Look for "let remaining := (d - 1)%Z in" in the listing below, then copy exactly the line it appears in and all lines after it to the end, and nothing more.
______________________________
(** * Tensorscope web client: layout engine, store, connection manager and
      parameter controls, embedded from the TypeScript sources.

    Every definition follows one function of the client:
    - [Layout]: [calculateLayout] of the operator graph component;
    - [Store]: the zustand store actions on [tensors] and scenarios;
    - [Connection]: the [useWebSocket] hook with its reconnection timer;
    - [Slider]: the debounced [handleChange] of [ParameterSlider];
    - [Select]: [handleChange] of [ParameterSelect] with [parseFloat];
    - [StoreActions]: the other actions of the store and all its requests;
    - [App]: [handleParameterChange] and [onMessage] of the page, with
      [send] of the hook;
    - [SliderTrace]: the slider over any sequence of changes and pauses,
      and its clean-up;
    - [LayoutRuns]: [calculateLayout] with the sort left to the engine;
    - [Handshake]: the hook with the closing handshake of the server. *)

From Stdlib Require Import QArith Ascii String Sorted.
From stdpp Require Import gmap strings list fin_maps pretty.

Set Warnings "-clear-no-such-hyp".

(** What a call of a JavaScript function can do: return, throw, or (in the
    model only) exhaust the fuel given to its [while] loop. *)
Inductive outcome (A : Type) : Type :=
  | Ok (a : A)
  | Throws
  | OutOfFuel.
Arguments Ok {A} a.
Arguments Throws {A}.
Arguments OutOfFuel {A}.

Definition obind {A B} (m : outcome A) (k : A → outcome B) : outcome B :=
  match m with
  | Ok a => k a
  | Throws => Throws
  | OutOfFuel => OutOfFuel
  end.

(* ===================================================================== *)
(** * The layered layout engine                                           *)
(* ===================================================================== *)
Module Layout.
Local Open Scope string_scope.
Local Open Scope list_scope.

(** [GraphNode] and [GraphEdge] of [types/index.ts]. *)
Record GraphNode := {
  id : string;
  name : string;
  inputs : list string;
  outputs : list string;
  tags : list string
}.

Record GraphEdge := {
  from_node : string;
  from_output : string;
  to_node : string;
  to_input : string
}.

Record Position := { x : Z; y : Z }.

Definition HORIZONTAL_SPACING : Z := 280.
Definition VERTICAL_SPACING : Z := 100.

(** ** Adjacency lists

    [inDegree], [outEdges] and [inEdges] are JavaScript [Map]s keyed by node
    id. *)
Record Adjacency := {
  inDegree : gmap string Z;
  outEdges : gmap string (list string);
  inEdges : gmap string (list string)
}.

(** [nodes.forEach (node => { inDegree.set(node.id, 0); ... })] *)
Definition initNode (a : Adjacency) (n : GraphNode) : Adjacency :=
  {| inDegree := <[id n := 0%Z]> (inDegree a);
     outEdges := <[id n := []]> (outEdges a);
     inEdges := <[id n := []]> (inEdges a) |}.

(** [m.get(k)?.push(v)]: pushes when the key is present, does nothing
    otherwise. *)
Definition pushAt (k v : string) (m : gmap string (list string))
  : gmap string (list string) :=
  match m !! k with
  | Some l => <[k := l ++ [v]]> m
  | None => m
  end.

(** The body of [edges.forEach]. [inDegree.get(..) || 0] makes an entry for
    a [to_node] that is not a declared node. *)
Definition addEdge (a : Adjacency) (e : GraphEdge) : Adjacency :=
  {| inDegree :=
       <[to_node e := (default 0 (inDegree a !! to_node e) + 1)%Z]> (inDegree a);
     outEdges := pushAt (from_node e) (to_node e) (outEdges a);
     inEdges := pushAt (to_node e) (from_node e) (inEdges a) |}.

Definition emptyAdjacency : Adjacency :=
  {| inDegree := ∅; outEdges := ∅; inEdges := ∅ |}.

Definition buildAdjacency (nodes : list GraphNode) (edges : list GraphEdge)
  : Adjacency :=
  foldl addEdge (foldl initNode emptyAdjacency nodes) edges.

(** ** Layering by the breadth-first sweep *)
Record Sweep := {
  layers : list (list string);
  nodeLayer : gmap string nat;
  visited : gset string;
  degree : gmap string Z
}.

(** [currentLayer.forEach (nodeId => { nodeLayer.set(nodeId, k);
    visited.add(nodeId) })] with [k = layers.length - 1]. *)
Definition markNodes (k : nat) (s : Sweep) (currentLayer : list string) : Sweep :=
  foldl (λ s nodeId,
           {| layers := layers s;
              nodeLayer := <[nodeId := k]> (nodeLayer s);
              visited := {[nodeId]} ∪ visited s;
              degree := degree s |})
        s currentLayer.

(** [layers.push(currentLayer)] followed by the marking of its nodes. *)
Definition markLayer (s : Sweep) (currentLayer : list string) : Sweep :=
  let ls := layers s ++ [currentLayer] in
  markNodes (length ls - 1)
    {| layers := ls; nodeLayer := nodeLayer s;
       visited := visited s; degree := degree s |}
    currentLayer.

(** The body of [outEdges.get(nodeId)?.forEach (targetId => ...)]: the
    remaining in-degree of an unvisited target drops by one, and the target
    joins the next layer when it reaches zero. [inDegree.get(targetId)!]
    on a missing key is [undefined]; [undefined - 1] is [NaN], which is
    stored and is never [=== 0]: the model leaves the key absent. *)
Definition relax (vis : gset string) (acc : gmap string Z * list string)
  (targetId : string) : gmap string Z * list string :=
  if decide (targetId ∈ vis) then acc
  else
    match acc.1 !! targetId with
    | Some d =>
        let remaining := (d - 1)%Z in
        (<[targetId := remaining]> acc.1,
         if decide (remaining = 0%Z) then acc.2 ++ [targetId] else acc.2)
    | None => acc
    end.

Definition relaxNode (out : gmap string (list string)) (vis : gset string)
  (acc : gmap string Z * list string) (nodeId : string)
  : gmap string Z * list string :=
  foldl (relax vis) acc (default [] (out !! nodeId)).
______________________________
- **Written answer**:
        let remaining := (d - 1)%Z in
        (<[targetId := remaining]> acc.1,
         if decide (remaining = 0%Z) then acc.2 ++ [targetId] else acc.2)
    | None => acc
    end.

Definition relaxNode (out : gmap string (list string)) (vis : gset string)
  (acc : gmap string Z * list string) (nodeId : string)
  : gmap string Z * list string :=
  foldl (relax vis) acc (default [] (out !! nodeId)).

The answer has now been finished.